◆ **Task to carry out**:
For this exercise, return exactly the lines of the material below that begin at the one with "else QueryEscape v." and stop after the one with "Lemma no_routing params".

++++++++

Lemma Encode_lacks c params : query_byte c = false -> str_has c "&=" = false -> str_has c (Encode params) = false.
Proof.
  intros H1 H2. apply (all_bytes_lacks (fun a => query_byte a || str_has a "&=")); [|by rewrite H1, H2].
  apply all_bytes_concat; [done|]. apply Forall_fmap, Forall_true. intros p. unfold compose, encode_pair. rewrite all_bytes_app, all_bytes_cons.
  assert (H : forall s, all_bytes (fun a => query_byte a || str_has a "&=") (QueryEscape s) = true)
    by (intros s; apply (all_bytes_mono query_byte); [by intros a ->|apply QueryEscape_bytes]).
  by rewrite !H.
Qed.

Lemma extractRouting_Encode params v :
  params !! "routing"%string = Some v -> extractRouting (Encode params) = if routing_kept v then v else QueryEscape v.
Proof.
  intros Hv. assert (Hne : params <> ∅) by (intros ->; done).
  unfold extractRouting. rewrite scan_pairs.
  - rewrite Split_Encode, find_routing, find_sorted, Hv by done. cbn [fmap option_fmap option_map]. unfold routing_kept.
    destruct (String.eqb_spec (QueryEscape v) "") as [E|E].
    + pose proof (QueryEscape_unescape v) as H. rewrite E in H. by injection H as <-.
    + destruct (str_has "%" (QueryEscape v)) eqn:Hp; cbn [negb]; [by rewrite QueryEscape_unescape, orb_true_r|].
      rewrite orb_false_r. destruct (str_has " " v) eqn:Hs; [done|]. by apply QueryEscape_plus.
  - by apply Encode_lacks.
Qed.

Lemma no_routing params : params <> ∅ -> params !! "routing"%string = None -> extractRouting (Encode params) = "".
Proof.
  intros Hne Hv. unfold extractRouting. rewrite scan_pairs.
  - by rewrite Split_Encode, find_routing, find_sorted, Hv.
  - by apply Encode_lacks.
Qed.
Record MsearchTemplateParams := MkMsearchTemplateParams { MsearchTemplateParams_TimeoutParams : TimeoutParams; MsearchTemplateParams_DebugParams : DebugParams;
  MsearchTemplateParams_CcsMinimizeRoundtrips : option bool; MsearchTemplateParams_MaxConcurrentSearches : Z;
  MsearchTemplateParams_RestTotalHitsAsInt : option bool; MsearchTemplateParams_SearchType : string; MsearchTemplateParams_TypedKeys : option bool }.
Definition MsearchTemplateParams_own (q : MsearchTemplateParams) : list param :=
  [("ccs_minimize_roundtrips", boolPtr (MsearchTemplateParams_CcsMinimizeRoundtrips q));
  ("max_concurrent_searches", nonZero (MsearchTemplateParams_MaxConcurrentSearches q));
  ("rest_total_hits_as_int", boolPtr (MsearchTemplateParams_RestTotalHitsAsInt q)); ("search_type", nonEmpty (MsearchTemplateParams_SearchType q));
  ("typed_keys", boolPtr (MsearchTemplateParams_TypedKeys q))].
Definition MsearchTemplateParams_slots : list (string * (MsearchTemplateParams -> slot)) :=
  [("CcsMinimizeRoundtrips", fun q => BoolPtr (MsearchTemplateParams_CcsMinimizeRoundtrips q));
  ("MaxConcurrentSearches", fun q => Int (MsearchTemplateParams_MaxConcurrentSearches q));
  ("RestTotalHitsAsInt", fun q => BoolPtr (MsearchTemplateParams_RestTotalHitsAsInt q));
  ("SearchType", fun q => Text (MsearchTemplateParams_SearchType q)); ("TypedKeys", fun q => BoolPtr (MsearchTemplateParams_TypedKeys q))].
Definition MsearchTemplateParams_get (q : MsearchTemplateParams) : gmap string string :=
  encode_params (EncodeTimeout (MsearchTemplateParams_TimeoutParams q) ++ EncodeDebug (MsearchTemplateParams_DebugParams q) ++ MsearchTemplateParams_own q).
Record MsearchTemplateReq := MkMsearchTemplateReq { MsearchTemplateReq_Indices : list string; MsearchTemplateReq_Body : reader; MsearchTemplateReq_Header : headers;
  MsearchTemplateReq_Params : option MsearchTemplateParams }.
Definition MsearchTemplateReq_GetRequest (r : MsearchTemplateReq) (method : string) : request_error + httpRequest * Z :=
  send method (MsearchTemplatePath_Build (MkMsearchTemplatePath (MsearchTemplateReq_Indices r)))
    (match MsearchTemplateReq_Params r with Some q => MsearchTemplateParams_get q | None => ∅ end)
    (raw_body (MsearchTemplateReq_Body r)) (ndjson_headers (MsearchTemplateReq_Header r)).
Definition MsearchTemplate_Method (r : MsearchTemplateReq) : string := method_by_reader (MsearchTemplateReq_Body r).
#[export] Instance MsearchTemplate_operation : operation MsearchTemplateReq :=
  {| op_path := MkPathType "MsearchTemplatePath" MsearchTemplatePath _ _; op_P := MsearchTemplateParams; op_fields r := MkMsearchTemplatePath (MsearchTemplateReq_Indices r);
     op_params := MsearchTemplateReq_Params; op_defaults := None; op_timeout := MsearchTemplateParams_TimeoutParams; op_debug := MsearchTemplateParams_DebugParams;
     op_format := None; op_own := MsearchTemplateParams_own; op_slots := MsearchTemplateParams_slots;
     op_body r := raw_body (MsearchTemplateReq_Body r); op_headers r := ndjson_headers (MsearchTemplateReq_Header r);
     Method := MsearchTemplate_Method; GetRequest := MsearchTemplateReq_GetRequest;
     op_keys := ["ccs_minimize_roundtrips"; "max_concurrent_searches"; "rest_total_hits_as_int"; "search_type"; "typed_keys"];
     op_described := [("GET", "/_msearch/template"); ("POST", "/_msearch/template"); ("GET", "/{index}/_msearch/template"); ("POST", "/{index}/_msearch/template")];
     op_query := ["ccs_minimize_roundtrips"; "max_concurrent_searches"; "rest_total_hits_as_int"; "search_type"; "typed_keys"] |}.
#[export] Instance MsearchTemplate_operates : LawfulOp MsearchTemplateReq.
Proof. operate. Qed.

++++++++

◆ **Exercise response**:
  params !! "routing"%string = Some v -> extractRouting (Encode params) = if routing_kept v then v else QueryEscape v.
Proof.
  intros Hv. assert (Hne : params <> ∅) by (intros ->; done).
  unfold extractRouting. rewrite scan_pairs.
  - rewrite Split_Encode, find_routing, find_sorted, Hv by done. cbn [fmap option_fmap option_map]. unfold routing_kept.
    destruct (String.eqb_spec (QueryEscape v) "") as [E|E].
    + pose proof (QueryEscape_unescape v) as H. rewrite E in H. by injection H as <-.
    + destruct (str_has "%" (QueryEscape v)) eqn:Hp; cbn [negb]; [by rewrite QueryEscape_unescape, orb_true_r|].
      rewrite orb_false_r. destruct (str_has " " v) eqn:Hs; [done|]. by apply QueryEscape_plus.
  - by apply Encode_lacks.
Qed.

Lemma no_routing params : params <> ∅ -> params !! "routing"%string = None -> extractRouting (Encode params) = "".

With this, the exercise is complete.